Thursday, 22 September 2011

Grisaille portraits of Henry VII and Elizabeth of York

Elizabeth of York, Queen consort of England

King Henry VII Tudor
These portraits were a pair and were almost certainly conceived as part of a decorative scheme. Painted in grisaille, they were intended to look like statues in niches. This type of trompe I'oeuil was already well established in England and a prominent example is the set of three grisailles of classical statues which Kneller painted in around 1719 for the villa of his friend, Alexander Pope, at Twickenham.

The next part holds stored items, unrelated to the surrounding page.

(* ===== verification/Assurance.v ===== *)
(** * Dimensioned assurance reports (csv-verifier/src/assurance.rs)

    The verifier does not answer yes or no: it fills seven dimensions, each with
    a status, reason codes, the provider the reading rests on and limitations.
    A report is built from recorded readings, is projected onto a display level,
    is folded into an accountability profile, and is judged by a named
    requirement.  The error values of verifier.rs are here because a report
    carries them. *)

From S2P Require Import Prelude Ord Bytes Hashing Text Reference Accountability.
From Stdlib Require Import Sorting.Sorted.

(** ** Verification errors (verifier.rs) *)

Inductive VerificationErrorCode :=
| ESealReplay | ESignatureInvalid | EInclusionProofInvalid | EFinalityNotReached
| EDomainMismatch | EMalformedProof | EProofTooLarge | EAnchorInvalid | EInternalError.

Record VerificationError := mkVerificationError {
  code : VerificationErrorCode;
  error_text : string;
  retryable : bool
}.

(** ** Dimensions *)

Inductive ProtocolAssuranceDimension :=
| CanonicalStructure | TransitionSemantics | Authorization | AnchorInclusion
| FinalityCheckpoint | SourceClosure | Freshness.

Global Instance ProtocolAssuranceDimension_eq_dec : EqDecision ProtocolAssuranceDimension.
Proof. solve_decision. Defined.

Definition PROTOCOL_ASSURANCE_DIMENSIONS : list ProtocolAssuranceDimension :=
  [CanonicalStructure; TransitionSemantics; Authorization; AnchorInclusion;
   FinalityCheckpoint; SourceClosure; Freshness].

(** [registry_id] of a dimension *)
Definition dimension_registry_id (d : ProtocolAssuranceDimension) : string :=
  match d with
  | CanonicalStructure => "PROTOCOL.DIMENSION.CANONICAL_STRUCTURE"
  | TransitionSemantics => "PROTOCOL.DIMENSION.TRANSITION_SEMANTICS"
  | Authorization => "PROTOCOL.DIMENSION.AUTHORIZATION"
  | AnchorInclusion => "PROTOCOL.DIMENSION.ANCHOR_INCLUSION"
  | FinalityCheckpoint => "PROTOCOL.DIMENSION.FINALITY_CHECKPOINT"
  | SourceClosure => "PROTOCOL.DIMENSION.SOURCE_CLOSURE"
  | Freshness => "PROTOCOL.DIMENSION.FRESHNESS"
  end.

Definition is_foundational (d : ProtocolAssuranceDimension) : bool :=
  match d with Freshness => false | _ => true end.

Definition dimension_index (d : ProtocolAssuranceDimension) : nat :=
  match d with
  | CanonicalStructure => 0 | TransitionSemantics => 1 | Authorization => 2
  | AnchorInclusion => 3 | FinalityCheckpoint => 4 | SourceClosure => 5 | Freshness => 6
  end.
(** ** The two entry points *)

(** [verify_seal_registry] *)
Definition verify_seal_registry (id : bytes) (ctx : VerificationContext)
  : result ProtocolError SealRegistryStatus :=
  match seal_registry ctx with
  | Some registry => if registry id then Ok Consumed else Ok Available
  | None => Ok (CheckFailed "no replay registry supplied")
  end.

(** [seal_replay_reading] *)
Definition seal_replay_reading (b : ProofBundle) (ctx : VerificationContext) : option bool :=
  match verify_seal_registry (seal_id (seal_ref b)) ctx with
  | Ok Consumed => Some true
  | Ok Available => Some false
  | Ok (CheckFailed _) | Err _ => None
  end.

Definition chain_data_fields (d : option ChainVerificationData) (buf : bytes) : bytes :=
  match d with
  | Some cd =>
      w_opt_bytes "chain_data.additional" (cd_additional cd)
        (w_opt_bytes "chain_data.finality_proof" (cd_finality_proof cd)
          (w_opt_bytes "chain_data.merkle_proof" (cd_merkle_proof cd)
            (w_opt_bytes "chain_data.block_header" (cd_block_header cd)
              (w_presence "chain_data" true buf))))
  | None => w_presence "chain_data" false buf
  end.

(** The fields of [runtime_context_digest] in the order they are written. *)
Definition runtime_context_buffer (cfg : VerifierConfig) (ctx : VerificationContext) : bytes :=
  let buf := writer_new RUNTIME_VERIFICATION_PROFILE_ID in
  let buf := w_text "chain_id" (chain_id ctx) buf in
  let buf := w_u64 "signature_scheme" (signature_scheme_tag (ctx_scheme ctx)) buf in
  let buf := w_u64 "required_confirmations" (required_confirmations ctx) buf in
  let buf := w_opt_u64 "current_block_height" (current_block_height ctx) buf in
  let buf := w_presence "seal_registry" (bool_decide (is_Some (seal_registry ctx))) buf in
  let buf := w_chain_native_proof "chain_native_proof" (chain_native_proof ctx) buf in
  let buf := w_opt_bytes "sanad_id" (b32 <$> ctx_sanad_id ctx) buf in
  let buf := w_opt_bytes "lock_tx" (lock_tx ctx) buf in
  let buf := w_opt_u64 "lock_output_index" (lock_output_index ctx) buf in
  let buf := w_opt_bytes "transition_id" (ctx_transition_id ctx) buf in
  let buf := w_opt_bytes "destination_chain" (as_bytes <$> ctx_destination_chain ctx) buf in
  let buf := w_byte_list "authorized_signers" (authorized_signers ctx) buf in
  let buf := w_u64 "config.max_proof_bundle_size" (max_proof_bundle_size cfg) buf in
  let buf := w_u64 "config.min_required_confirmations" (min_required_confirmations cfg) buf in
  let buf := w_opt_u64 "config.max_anchor_age_blocks" (max_anchor_age_blocks cfg) buf in
  chain_data_fields (chain_data ctx) buf.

These portraits of Henry VII and Elizabeth of York appear to have been adapted from existing images in the Royal Collection. There was an increased awareness and interest in the history of the monarchy in England in the early eighteenth century resulting in a demand for portrait of Kings and Queens - part of a mood of antiquarianism that reached its apotheosis with Walpole's collection at Strawberry Hill and Beckford's at Fonthill, in which paintings and works of art were housed in these deliberately historicised contexts. Vertue used the same two prototypes for his 1732 engraving of Henry and Elizabeth for the folio edition of Rapin and Tindal's History of England.

Sources:
* J. Douglas Stewart, Sir Godfrey Kneller and the English Baroque Portrait, 1983, Nos. 9-ll, p.89.
* Philip Mould Ltd, 29 Dover Street, London, W1S 4NA.